===== ENTRIES SHOWN

(* ===== verification/Epoch.v ===== *)
(** The epoch notifier of the aggsender ([aggsender/trigger/epoch_notifier_per_block.go]): the
    handler of new L1 blocks, which announces every epoch at most once.  The percentages are
    [float64] in the source and here; the publication of an event is the value returned. *)

From Stdlib Require Import Sorted.
From S2P Require Import Prelude Float64.

(** ** Data *)

Record ConfigEpochNotifierPerBlock := mkEpochConfig {
  ec_StartingEpochBlock : Z;
  ec_NumBlockPerEpoch : Z;
  ec_EpochNotificationPercentage : Z
}.

Record internalStatus := mkInternalStatus { lastBlockSeen : Z; waitingForEpoch : Z }.

Record EpochEvent := mkEpochEvent { ev_Epoch : Z; ev_PendingBlocks : Z }.

Inductive epochConfigError := ErrNoBlocksPerEpoch | ErrPercentage.

Definition EpochConfig_Validate (c : ConfigEpochNotifierPerBlock) : result epochConfigError unit :=
  if ec_NumBlockPerEpoch c =? 0 then Err ErrNoBlocksPerEpoch
  else if negb (ec_EpochNotificationPercentage c <? 100) then Err ErrPercentage
  else Ok tt.

(** ** Operations *)

Section Notifier.
Context (c : ConfigEpochNotifierPerBlock).

Definition startingBlockEpoch (epoch : Z) : Z :=
  if epoch =? 0 then ec_StartingEpochBlock c -u64 1
  else ec_StartingEpochBlock c +u64 ((epoch -u64 1) *u64 ec_NumBlockPerEpoch c).

Definition endBlockEpoch (epoch : Z) : Z := startingBlockEpoch (epoch +u64 1).

Definition epochNumber (currentBlock : Z) : Z :=
  if currentBlock <? ec_StartingEpochBlock c then 0
  else 1 +u64 ((currentBlock -u64 ec_StartingEpochBlock c) / ec_NumBlockPerEpoch c).

Definition percentEpoch (currentBlock : Z) : float64 :=
  let epoch := epochNumber currentBlock in
  let startingBlock := startingBlockEpoch epoch in
  let elapsedBlocks := currentBlock -u64 startingBlock in
  f64_div (f64_of_Z elapsedBlocks) (f64_of_Z (ec_NumBlockPerEpoch c)).

Definition thresholdPercent : float64 :=
  let threshold := f64_div (f64_of_Z (ec_EpochNotificationPercentage c)) (f64_of_Z 100) in
  let maxThreshold := f64_div (f64_of_Z (ec_NumBlockPerEpoch c -u64 1)) (f64_of_Z (ec_NumBlockPerEpoch c)) in
  if f64_ltb maxThreshold threshold then maxThreshold else threshold.

Definition isNotificationRequired (currentBlock lastEpochNotified : Z) : bool * Z :=
  if f64_ltb (percentEpoch currentBlock) thresholdPercent then (false, epochNumber currentBlock)
  else
    let nextEpoch := epochNumber currentBlock +u64 1 in
    (lastEpochNotified <? nextEpoch, epochNumber currentBlock).

Definition infoEpoch (currentBlock newEpochNotified : Z) : Z :=
  sint64 (endBlockEpoch newEpochNotified -u64 currentBlock).

Definition step (status : internalStatus) (currentBlock : Z) : internalStatus * option EpochEvent :=
  if currentBlock <? ec_StartingEpochBlock c then (status, None)
  else if currentBlock <=? lastBlockSeen status then (status, None)
  else
    let status := mkInternalStatus currentBlock (waitingForEpoch status) in
    let '(needNotify, closingEpoch) := isNotificationRequired currentBlock (waitingForEpoch status) in
    if needNotify then
      (mkInternalStatus currentBlock (closingEpoch +u64 1),
       Some (mkEpochEvent closingEpoch (infoEpoch currentBlock closingEpoch)))
    else (status, None).

Definition GetEpochStatus (currentBlock : Z) : Z * float64 :=
  (epochNumber currentBlock, percentEpoch currentBlock).

Definition ForcePublishEpochEvent (currentBlock : Z) : EpochEvent :=
  mkEpochEvent (epochNumber currentBlock) (infoEpoch currentBlock (epochNumber currentBlock)).

Definition initialStatus : internalStatus :=
  mkInternalStatus (ec_StartingEpochBlock c) (epochNumber (ec_StartingEpochBlock c)).

(** The loop of [startInternal] over the blocks received: the events published, in order. *)
Fixpoint startInternal (status : internalStatus) (blocks : list Z) : list EpochEvent :=
  match blocks with
  | [] => []
  | b :: blocks' =>
      let '(status, event) := step status b in
      match event with
      | Some e => e :: startInternal status blocks'
      | None => startInternal status blocks'
      end
  end.

(** ** Theorems *)

(** A valid configuration whose epochs stay within [uint64] for the blocks considered. *)
Definition in_range (b : Z) : Prop :=
  0 < ec_StartingEpochBlock c /\ 0 < ec_NumBlockPerEpoch c /\ 0 <= b /\
  b + 2 * ec_NumBlockPerEpoch c + 2 < pow2_64 /\ ec_StartingEpochBlock c < pow2_64.

Lemma epochNumber_value b :
  in_range b -> ec_StartingEpochBlock c <= b ->
  epochNumber b = 1 + (b - ec_StartingEpochBlock c) / ec_NumBlockPerEpoch c /\ 1 <= epochNumber b <= b + 1.
Proof.
  intros (Hs & Hn & Hb & Hu & _) Hle. unfold epochNumber. rewrite (proj2 (Z.ltb_ge _ _)) by lia.
  rewrite sub64_small by (unfold_words; lia).
  pose proof (Z.div_pos (b - ec_StartingEpochBlock c) (ec_NumBlockPerEpoch c) ltac:(lia) ltac:(lia)).
  pose proof (Z.div_le_upper_bound (b - ec_StartingEpochBlock c) (ec_NumBlockPerEpoch c)
    (b - ec_StartingEpochBlock c) ltac:(lia) ltac:(nia)).
  rewrite add64_small by (unfold_words; lia). lia.
Qed.

(** A block lies between the start of its epoch and the start of the next. *)
Lemma epoch_bounds b :
  in_range b -> ec_StartingEpochBlock c <= b ->
  startingBlockEpoch (epochNumber b) =
    ec_StartingEpochBlock c + (epochNumber b - 1) * ec_NumBlockPerEpoch c /\
  startingBlockEpoch (epochNumber b) <= b < startingBlockEpoch (epochNumber b) + ec_NumBlockPerEpoch c.
Proof.
  intros Hr Hle. destruct (epochNumber_value b Hr Hle) as [He Hb]. destruct Hr as (Hs & Hn & Hb0 & Hu & _).
  pose proof (Z.div_mod (b - ec_StartingEpochBlock c) (ec_NumBlockPerEpoch c) ltac:(lia)).
  pose proof (Z.mod_pos_bound (b - ec_StartingEpochBlock c) (ec_NumBlockPerEpoch c) ltac:(lia)).
  set (q := (b - ec_StartingEpochBlock c) / ec_NumBlockPerEpoch c) in *.
  unfold startingBlockEpoch. rewrite (proj2 (Z.eqb_neq _ _)) by lia.
  rewrite sub64_small by (unfold_words; lia). unfold mul64. rewrite wrap64_small by (unfold_words; nia).
  rewrite add64_small by (unfold_words; nia). nia.
Qed.

(** A step only announces the epoch of its block, and then waits for a later one. *)
Lemma step_event status b status' ev :
  in_range b -> step status b = (status', Some ev) ->
  ec_StartingEpochBlock c <= b /\ lastBlockSeen status < b /\ ev_Epoch ev = epochNumber b /\
  waitingForEpoch status <= ev_Epoch ev /\ waitingForEpoch status' = ev_Epoch ev + 1 /\ lastBlockSeen status' = b.
Proof.
  intros Hr. unfold step, isNotificationRequired.
  destruct (b <? ec_StartingEpochBlock c) eqn:E1; [by intros [=]|].
  destruct (b <=? lastBlockSeen status) eqn:E2; [by intros [=]|]. cbn [waitingForEpoch].
  destruct (f64_ltb _ _); [by intros [=]|].
  destruct (waitingForEpoch status <? epochNumber b +u64 1) eqn:E3; [|by intros [=]].
  intros [= <- <-]. cbn [ev_Epoch waitingForEpoch lastBlockSeen]. bool_hyps.
  destruct (epochNumber_value b Hr ltac:(lia)) as [_ Hb]. destruct Hr as (_ & Hn & _ & Hu & _).
  rewrite add64_small in * by (unfold_words; lia). lia.
Qed.

(** Without an event the epoch waited for does not change. *)
Lemma step_no_event status b status' :
  step status b = (status', None) -> waitingForEpoch status' = waitingForEpoch status.
Proof.
  unfold step. destruct (b <? _); [by intros [= <-]|]. destruct (b <=? _); [by intros [= <-]|].
  destruct (isNotificationRequired b _) as [[|] e]; by intros [= <-].
Qed.

Lemma startInternal_events blocks status :
  Forall in_range blocks ->
  StronglySorted Z.lt (map ev_Epoch (startInternal status blocks)) /\
  Forall (fun e => waitingForEpoch status <= ev_Epoch e) (startInternal status blocks).
Proof.
  revert status. induction blocks as [|b blocks IH]; intros status Hr; simpl; [by repeat constructor|].
  apply Forall_cons in Hr as [Hb Hr]. destruct (step status b) as [status' [ev|]] eqn:Hs.
  - destruct (step_event _ _ _ _ Hb Hs) as (_ & _ & _ & Hw & Hw' & _).
    destruct (IH status' Hr) as [Hsort Hge]. split; simpl.
    + constructor; [done|]. apply Forall_map. eapply Forall_impl; [exact Hge|]. simpl. lia.
    + constructor; [done|]. eapply Forall_impl; [exact Hge|]. simpl. lia.
  - destruct (IH status' Hr) as [Hsort Hge]. split; [done|]. by rewrite (step_no_event _ _ _ Hs) in Hge.
Qed.

(** Whatever blocks arrive, in whatever order and however often, the announced epochs are
    strictly increasing: no epoch is announced twice. *)
Theorem epochs_announced_once blocks :
  Forall in_range blocks ->
  StronglySorted Z.lt (map ev_Epoch (startInternal initialStatus blocks)).
Proof. intros Hr. by apply startInternal_events. Qed.

(** The threshold never exceeds the percentage of the last block of an epoch. *)
Lemma last_block_reaches_threshold b :
  in_range b -> ec_StartingEpochBlock c <= b ->
  b + 1 = startingBlockEpoch (epochNumber b) + ec_NumBlockPerEpoch c ->
  f64_ltb (percentEpoch b) thresholdPercent = false.
Proof.
  intros Hr Hle Hlast. destruct (epoch_bounds b Hr Hle) as [_ Hb]. destruct Hr as (Hs & Hn & Hb0 & Hu & _).
  unfold percentEpoch, thresholdPercent. rewrite (sub64_small b) by (unfold_words; lia).
  rewrite (sub64_small (ec_NumBlockPerEpoch c)) by (unfold_words; lia).
  replace (b - startingBlockEpoch (epochNumber b)) with (ec_NumBlockPerEpoch c - 1) by lia.
  set (m := f64_div (f64_of_Z (ec_NumBlockPerEpoch c - 1)) _).
  set (t := f64_div (f64_of_Z (ec_EpochNotificationPercentage c)) _).
  destruct (f64_ltb m t) eqn:E; [apply f64_ltb_irrefl | exact E].
Qed.

(** C38. No epoch is missed: when the last block of an epoch is seen for the first time, the epoch is
    announced by then, at that block if it was not before; the threshold, computed in floating
    point, cannot lie beyond the last block. *)
Theorem epoch_announced_by_its_last_block status b :
  in_range b -> ec_StartingEpochBlock c <= b -> lastBlockSeen status < b ->
  b + 1 = startingBlockEpoch (epochNumber b) + ec_NumBlockPerEpoch c ->
  let '(status', ev) := step status b in
  epochNumber b < waitingForEpoch status' /\
  (waitingForEpoch status <= epochNumber b -> ev_Epoch <$> ev = Some (epochNumber b)).
Proof.
  intros Hr Hle Hseen Hlast. unfold step, isNotificationRequired.
  rewrite (proj2 (Z.ltb_ge _ _)), (proj2 (Z.leb_gt _ _)), last_block_reaches_threshold by done || lia.
  destruct (epochNumber_value b Hr Hle) as [_ Hb]. destruct Hr as (_ & Hn & _ & Hu & _).
  cbn [waitingForEpoch]. rewrite add64_small by (unfold_words; lia).
  destruct (waitingForEpoch status <? epochNumber b + 1) eqn:E; bool_hyps; cbn [waitingForEpoch].
  - split; [lia | done].
  - split; lia.
Qed.

End Notifier.

(** ** Examples *)

Definition example_config : ConfigEpochNotifierPerBlock := mkEpochConfig 100 10 50.

Lemma example_in_range b : 0 <= b <= 1000 -> in_range example_config b.
Proof. unfold in_range, pow2_64. simpl. lia. Qed.

Lemma epochs_announced_once_witness :
  StronglySorted Z.lt (map ev_Epoch
    (startInternal example_config (initialStatus example_config) [104; 105; 105; 109; 112; 111; 119; 118])).
Proof.
  refine (epochs_announced_once example_config [104; 105; 105; 109; 112; 111; 119; 118] _).
  repeat constructor; apply example_in_range; lia.
Defined.

(** Epoch 1 is announced at its middle, epoch 2 at block 119. *)
Example example_run :
  map ev_Epoch (startInternal example_config (initialStatus example_config) [104; 105; 105; 109; 112; 111; 119; 118])
  = [1; 2].
Proof. vm_compute. reflexivity. Qed.

Lemma epoch_announced_by_its_last_block_witness :
  let '(status', ev) := step example_config (initialStatus example_config) 109 in
  epochNumber example_config 109 < waitingForEpoch status' /\
  (waitingForEpoch (initialStatus example_config) <= epochNumber example_config 109 ->
   ev_Epoch <$> ev = Some (epochNumber example_config 109)).
Proof.
  refine (epoch_announced_by_its_last_block example_config (initialStatus example_config) 109 _ _ _ _).
  - apply example_in_range. lia.
  - vm_compute. congruence.
  - vm_compute. reflexivity.
  - vm_compute. reflexivity.
Defined.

==========

#### [EXERCISE BRIEF]
Using the data above, reproduce exactly the lines from the line that contains "f64_div (f64_of_Z elapsedBlocks)" through the line that contains "if f64_ltb maxThreshold", including both.

#### [RESPONSE FOR THIS EXERCISE]
  f64_div (f64_of_Z elapsedBlocks) (f64_of_Z (ec_NumBlockPerEpoch c)).

Definition thresholdPercent : float64 :=
  let threshold := f64_div (f64_of_Z (ec_EpochNotificationPercentage c)) (f64_of_Z 100) in
  let maxThreshold := f64_div (f64_of_Z (ec_NumBlockPerEpoch c -u64 1)) (f64_of_Z (ec_NumBlockPerEpoch c)) in
  if f64_ltb maxThreshold threshold then maxThreshold else threshold.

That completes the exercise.